Faced with the urgent need to transform their institutions, higher education officials often find themselves wrestling with difficulty of aligning technological innovation with workforce considerations. Transformation needs to be comprehensive—changing software platforms is only part of the process. Institutions need to take a parallel, equal, and well-considered approach to evaluating and improving their structure and operations. Systems and people must work together. Three recent large-scale Deloitte-led Workday implementations at higher education institutions—at an Ivy League institution, a leading private research university, and at a state university system—provide several important real-world insights.

1. Change management is critical. But a technology transformation should be a comprehensive transformation.

A technology transformation affects much more than the technology organization. In higher education, plan on practices, people, technology, and the institution itself all evolving together, in tandem. Otherwise, leaders may have to keep adjusting each of those areas to align with the others.

For example, the Ivy League implementation followed a training structure that was multilayered and comprehensive. This was a program to help more than 6,000 users hit the ground running with a new way of doing their jobs. Training took various forms, from auditorium and instructor-led sessions to web learning, print guides, and simulations.

In Deloitte's work with the large state system, a dedicated program of organizational change was built in alongside the architecture, configuration, test, and deployment tasks that most people would associate with a software migration.

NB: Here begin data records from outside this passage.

(* ===== verification/Json.v ===== *)
(** Values of Go's standard library that the calls about businesses and channels use: JSON
    decoded into values of struct types, texts that are trimmed and checked, addresses of
    mail and of the web. *)
From Stdlib Require Import ZArith Lia.
From Stdlib Require Import Strings.Byte.
From stdpp Require Import prelude strings list.
From S2P Require Import Prelude Strconv Jid Proto.

#[local] Open Scope string_scope.

(** ** Documents

    A number is the text it is written as. An object also stands for a Go map or struct
    that is encoded. What is a document, which one a stream begins with, how one is written,
    and which numbers a float holds are parameters, as are net/url, net/mail, the time zones and the content types of
    net/http. *)
Inductive json :=
| JNull
| JBool (b : bool)
| JNum (literal : string)
| JStr (s : string)
| JArr (l : list json)
| JObj (members : list (string * json)).
Record URL := mkURL { Scheme : string; Host : string; Hostname : string }.
Class GoText := {
  parseJSON : list byte → option json;
  firstJSON : list byte → option json;
  printJSON : json → option (list byte);
  ParseFloat : string → bool;
  DecodeBase64 : string → option (list byte);
  ParseRequestURI : string → option URL;
  ParseAddress : string → option string;
  LoadLocation : string → bool;
  DetectContentType : list byte → string
}.

(** ** Types and values

    [TRaw]: json.RawMessage, [TAny]: any, [TText] and [TJson]: a type that reads a text, or a
    document, in its own way, [TQuotedInt]: a number inside of a string, by the tag ",string";
    [TBytes]: bytes in base64. A pointer, slice or map may be nil. *)
Inductive gval :=
| GStr (s : string) | GInt (z : Z) | GBool (b : bool) | GRaw (j : option json) | GJID (j : JID) | GBytes (l : list byte)
| GNil | GPtr (v : gval) | GSlice (l : list gval) | GMap (m : list (string * gval))
| GStruct (fields : list (string * gval)).
Inductive ty :=
| TString | TInt | TBool | TRaw | TAny | TQuotedInt | TBytes
| TText (z : gval) (UnmarshalText : string → option gval)
| TJson (z : gval) (UnmarshalJSON : json → option gval)
| TPtr (t : ty) | TSlice (t : ty) | TMap (t : ty)
| TStruct (fields : list (string * ty)).

Fixpoint zero (t : ty) : gval :=
  match t with
  | TString => GStr "" | TInt | TQuotedInt => GInt 0 | TBytes => GBytes [] | TBool => GBool false | TRaw => GRaw None | TText z _ | TJson z _ => z
  | TAny | TPtr _ | TSlice _ | TMap _ => GNil
  | TStruct fields => GStruct ((fix go (l : list (string * ty)) := match l with [] => [] | (k, t) :: l => (k, zero t) :: go l end) fields)
  end.

(** Names of fields are compared without case; two runes outside of ASCII fold to a letter. *)
Fixpoint foldBytes (l : list byte) : list byte :=
  match l with
  | xc5 :: xbf :: l => x73 :: foldBytes l
  | xe2 :: x84 :: xaa :: l => x6b :: foldBytes l
  | b :: l => (if (65 <=? b2z b)%Z && (b2z b <=? 90)%Z then z2b (b2z b + 32) else b) :: foldBytes l
  | [] => []
  end.
Definition foldName (k : string) : list byte := foldBytes (s2b k).
(** A field of that name, or else the first of that name without case. *)
Definition fieldFor {A} (k : string) (fields : list (string * A)) : option (string * A) :=
  match assoc k fields with
  | Some a => Some (k, a)
  | None => List.find (λ f, bool_decide (foldName f.1 = foldName k)) fields
  end.
Fixpoint setMember {A} (k : string) (a : A) (m : list (string * A)) : list (string * A) :=
  match m with
  | [] => [(k, a)]
  | (k', a') :: m => if decide (k' = k) then (k, a) :: m else (k', a') :: setMember k a m
  end.

Lemma assoc_setMember {A} k (a : A) m : assoc k (setMember k a m) = Some a.
Proof.
  induction m as [|[k' a'] m IH]; cbn [setMember]; [cbn; by rewrite decide_True|].
  case_decide; cbn [assoc]; [by rewrite decide_True|by rewrite decide_False].
Qed.

Section decode.
Context `{GoText}.

(** Whether every number is a float, as decoding into [any] wants. *)
Fixpoint floats (j : json) : bool :=
  match j with
  | JNum literal => ParseFloat literal
  | JArr l => forallb floats l
  | JObj members => (fix go (l : list (string * json)) : bool := match l with [] => true | (_, j) :: l => floats j && go l end) members
  | _ => true
  end.

(** Members of an object one after the other. *)
Fixpoint members {A} (set : string → json → A → A * bool) (l : list (string * json)) (a : A) : A * bool :=
  match l with
  | [] => (a, true)
  | (k, j) :: l => let '(a, ok) := set k j a in let '(a, ok') := members set l a in (a, ok && ok')
  end.
(** Elements into those that are there, or into new ones. *)
Fixpoint elements (decode : json → gval → gval * bool) (z : gval) (l : list json) (old : list gval) : list gval * bool :=
  match l with
  | [] => ([], true)
  | j :: l =>
      let '(v, ok) := decode j (default z (head old)) in
      let '(vs, ok') := elements decode z l (tail old) in (v :: vs, ok && ok')
  end.

(** The tag ",string": a number, or null, inside of a string. *)
Definition quotedInt (s : string) : outcome numError Z :=
  match s2b s with
  | b :: _ => if bool_decide (b = x2d ∨ (48 <= b2z b <= 57)%Z) then ParseInt s else Err ErrSyntax
  | [] => Err ErrSyntax
  end.
(** Bytes are also decoded from their numbers. *)
Fixpoint byteNumbers (l : list json) (old : list byte) : list byte * bool :=
  match l with
  | [] => ([], true)
  | j :: l =>
      let '(bs, ok) := byteNumbers l (tail old) in
      match j with
      | JNum literal =>
          match ParseUint literal with
          | Ok z => if (z <? 256)%Z then (z2b z :: bs, ok) else (default x00 (head old) :: bs, false)
          | _ => (default x00 (head old) :: bs, false)
          end
      | JNull => (default x00 (head old) :: bs, ok)
      | _ => (default x00 (head old) :: bs, false)
      end
  end.

(** Decoding into a value that is there, and whether every part had the right type; the
    parts that had are decoded nevertheless. Null makes pointers, slices, maps and
    interfaces nil and leaves everything else as it is. *)
Fixpoint decode (t : ty) : json → gval → gval * bool :=
  match t with
  | TString => λ j v, match j with JStr s => (GStr s, true) | JNull => (v, true) | _ => (v, false) end
  | TInt => λ j v, match j with
              | JNum literal => match ParseInt literal with Ok z => (GInt z, true) | _ => (v, false) end
              | JNull => (v, true) | _ => (v, false)
              end
  | TBool => λ j v, match j with JBool b => (GBool b, true) | JNull => (v, true) | _ => (v, false) end
  | TRaw => λ j _, (GRaw (Some j), true)
  | TAny => λ j _, match j with JNull => (GNil, true) | _ => (GRaw (Some j), floats j) end
  | TQuotedInt => λ j v, match j with
              | JStr s => if decide (s = "null") then (v, true) else match quotedInt s with Ok z => (GInt z, true) | _ => (v, false) end
              | JNull => (v, true) | _ => (v, false)
              end
  | TBytes => λ j v, match j with
              | JStr s => match DecodeBase64 s with Some l => (GBytes l, true) | None => (v, false) end
              | JArr l => let '(bs, ok) := byteNumbers l (match v with GBytes l => l | _ => [] end) in (GBytes bs, ok)
              | JNull => (GBytes [], true) | _ => (v, false)
              end
  | TText _ UnmarshalText => λ j v, match j with
              | JStr s => match UnmarshalText s with Some v => (v, true) | None => (v, false) end
              | JNull => (v, true) | _ => (v, false)
              end
  | TJson _ UnmarshalJSON => λ j v, match UnmarshalJSON j with Some v => (v, true) | None => (v, false) end
  | TPtr t => λ j v, match j with
              | JNull => (GNil, true)
              | _ => let '(v, ok) := decode t j (match v with GPtr v => v | _ => zero t end) in (GPtr v, ok)
              end
  | TSlice t => λ j v, match j with
              | JArr l => let '(l, ok) := elements (decode t) (zero t) l (match v with GSlice l => l | _ => [] end) in (GSlice l, ok)
              | JNull => (GNil, true) | _ => (v, false)
              end
  | TMap t => λ j v, match j with
              | JObj l =>
                  let '(m, ok) := members (λ k j m, let '(v, ok) := decode t j (zero t) in (setMember k v m, ok)) l
                                    (match v with GMap m => m | _ => [] end) in (GMap m, ok)
              | JNull => (GNil, true) | _ => (v, false)
              end
  | TStruct fields =>
      let decoders := (fix go (l : list (string * ty)) := match l with [] => [] | (k, t) :: l => (k, decode t) :: go l end) fields in
      λ j v, match j with
      | JObj l =>
          let '(s, ok) := members (λ k j s,
            match fieldFor k decoders with
            | Some (name, d) => let '(v, ok) := d j (default GNil (assoc name s)) in (setMember name v s, ok)
            | None => (s, true)
            end) l (match v with GStruct s => s | _ => [] end) in (GStruct s, ok)
      | JNull => (v, true) | _ => (v, false)
      end
  end.

(** [json.Unmarshal] of a document into a new value: an error when it is none, or when
    something in it has the wrong type; with what was decoded. *)
Definition UnmarshalAs (t : ty) (data : list byte) : gval * bool :=
  match parseJSON data with Some j => decode t j (zero t) | None => (zero t, false) end.
Definition DecodeAs (t : ty) (data : list byte) : gval * bool :=
  match firstJSON data with Some j => decode t j (zero t) | None => (zero t, false) end.
Definition UnmarshalRaw (t : ty) (data : json) : gval * bool := decode t data (zero t).
End decode.

(** ** Reading a value *)

Definition fieldOf (k : string) (v : gval) : gval := match v with GStruct s => default GNil (assoc k s) | _ => GNil end.
(** Following pointers that are not nil; [None] for one that is. *)
Fixpoint follow (ks : list string) (v : gval) : option gval :=
  match ks with
  | [] => match v with GPtr v => Some v | GNil => None | v => Some v end
  | k :: ks => match v with GPtr v => follow ks (fieldOf k v) | GStruct _ => follow ks (fieldOf k v) | _ => None end
  end.
Definition stringIn (k : string) (v : gval) : string := match fieldOf k v with GStr s => s | _ => "" end.
Definition sliceIn (k : string) (v : gval) : list gval := match fieldOf k v with GSlice l => l | _ => [] end.

(** ** Texts *)

(** White space as [unicode.IsSpace] knows it, in UTF-8; [None] without any in front. *)
Definition afterSpace (l : list byte) : option (list byte) :=
  match l with
  | (x09 | x0a | x0b | x0c | x0d | x20) :: l => Some l
  | xc2 :: (x85 | xa0) :: l => Some l
  | xe1 :: x9a :: x80 :: l => Some l
  | xe2 :: x80 :: (x80 | x81 | x82 | x83 | x84 | x85 | x86 | x87 | x88 | x89 | x8a | xa8 | xa9 | xaf) :: l => Some l
  | xe2 :: x81 :: x9f :: l => Some l
  | xe3 :: x80 :: x80 :: l => Some l
  | _ => None
  end.
(** The same at the end, for the bytes in reverse order. *)
Definition beforeSpace (l : list byte) : option (list byte) :=
  match l with
  | (x09 | x0a | x0b | x0c | x0d | x20) :: l => Some l
  | (x85 | xa0) :: xc2 :: l => Some l
  | x80 :: x9a :: xe1 :: l => Some l
  | (x80 | x81 | x82 | x83 | x84 | x85 | x86 | x87 | x88 | x89 | x8a | xa8 | xa9 | xaf) :: x80 :: xe2 :: l => Some l
  | x9f :: x81 :: xe2 :: l => Some l
  | x80 :: x80 :: xe3 :: l => Some l
  | _ => None
  end.
Fixpoint trim (space : list byte → option (list byte)) (fuel : nat) (l : list byte) : list byte :=
  match fuel with
  | O => l
  | S fuel => match space l with Some l => trim space fuel l | None => l end
  end.
(** [strings.TrimSpace]: a round for every byte is enough. *)
Definition trimBytes (l : list byte) : list byte :=
  let l := trim afterSpace (length l) l in rev (trim beforeSpace (length l) (rev l)).
Definition TrimSpace (s : string) : string := b2s (trimBytes (s2b s)).
Definition blank (s : string) : bool := bool_decide (TrimSpace s = "").

(** [utf8.ValidString]. *)
Definition inRange (lo hi : Z) (b : byte) : bool := (lo <=? b2z b)%Z && (b2z b <=? hi)%Z.
Definition continuation : byte → bool := inRange 128 191.
Fixpoint validUTF8 (fuel : nat) (l : list byte) : bool :=
  match fuel with
  | O => true
  | S fuel =>
      match l with
      | [] => true
      | b :: l =>
          if inRange 0 127 b then validUTF8 fuel l
          else if inRange 194 223 b then match l with c :: l => continuation c && validUTF8 fuel l | _ => false end
          else if inRange 224 239 b then
            match l with
            | c :: d :: l =>
                inRange (if decide (b = xe0) then 160 else 128) (if decide (b = xed) then 159 else 191) c && continuation d && validUTF8 fuel l
            | _ => false
            end
          else if inRange 240 244 b then
            match l with
            | c :: d :: e :: l =>
                inRange (if decide (b = xf0) then 144 else 128) (if decide (b = xf4) then 143 else 191) c && continuation d && continuation e
                && validUTF8 fuel l
            | _ => false
            end
          else false
      end
  end.
Definition ValidString (s : string) : bool := validUTF8 (length (s2b s)) (s2b s).

(** [strings.ToLower] and [bytes.ToLower], as far as the letters of ASCII go; two runes
    outside of it have a lower case in it. *)
Fixpoint lowerBytes (l : list byte) : list byte :=
  match l with
  | xc4 :: xb0 :: l => x69 :: lowerBytes l
  | xe2 :: x84 :: xaa :: l => x6b :: lowerBytes l
  | b :: l => (if inRange 65 90 b then z2b (b2z b + 32) else b) :: lowerBytes l
  | [] => []
  end.
Definition ToLower (s : string) : string := b2s (lowerBytes (s2b s)).
Definition HasSuffix (s suffix : string) : bool :=
  bool_decide ((length (s2b suffix) <= length (s2b s))%nat ∧ drop (length (s2b s) - length (s2b suffix)) (s2b s) = s2b suffix).

Definition bounded (value : string) (max : Z) : bool := (slen value <=? max)%Z.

2. Build objectives around what the platform will accomplish, not what it will be or look like.

In Deloitte's work with the Ivy League institution, the Workday program sponsors agreed upon had five key strategic objectives. None of these addressed system architecture, data models, or other technical specs—though all those things remained important. Instead, objectives defined what it would be like for people at the university to live with the system once it was in place:

  • Simplify and standardize processes
  • Make it easy to get work done and harder to make mistakes
  • Establish an accurate, trusted, and timely reporting environment
  • Minimize administrative overhead for faculty and end users
  • Lower operating costs and improve effectiveness

Similarly, the project mandate at the large state system went beyond technical specs, and even beyond operational goals, to include high-level goals such as "do no harm" and "keep moving forward."

3. There is no such thing as a standard Workday implementation—in part because there is no such thing as a standard institution.

As with many institutes of higher learning, the research university relied on Workday to handle a broad scope of functions. In that case, there was a clear order of priorities, reflected in the "Financials First" implementation plan that had general ledger, accounts payable, post-award grants, banking, and settlement functions take precedence over a separate, later phase. This phase will apply Workday Student to additional needs like academics, student records and registration, curriculum management, and academic advising.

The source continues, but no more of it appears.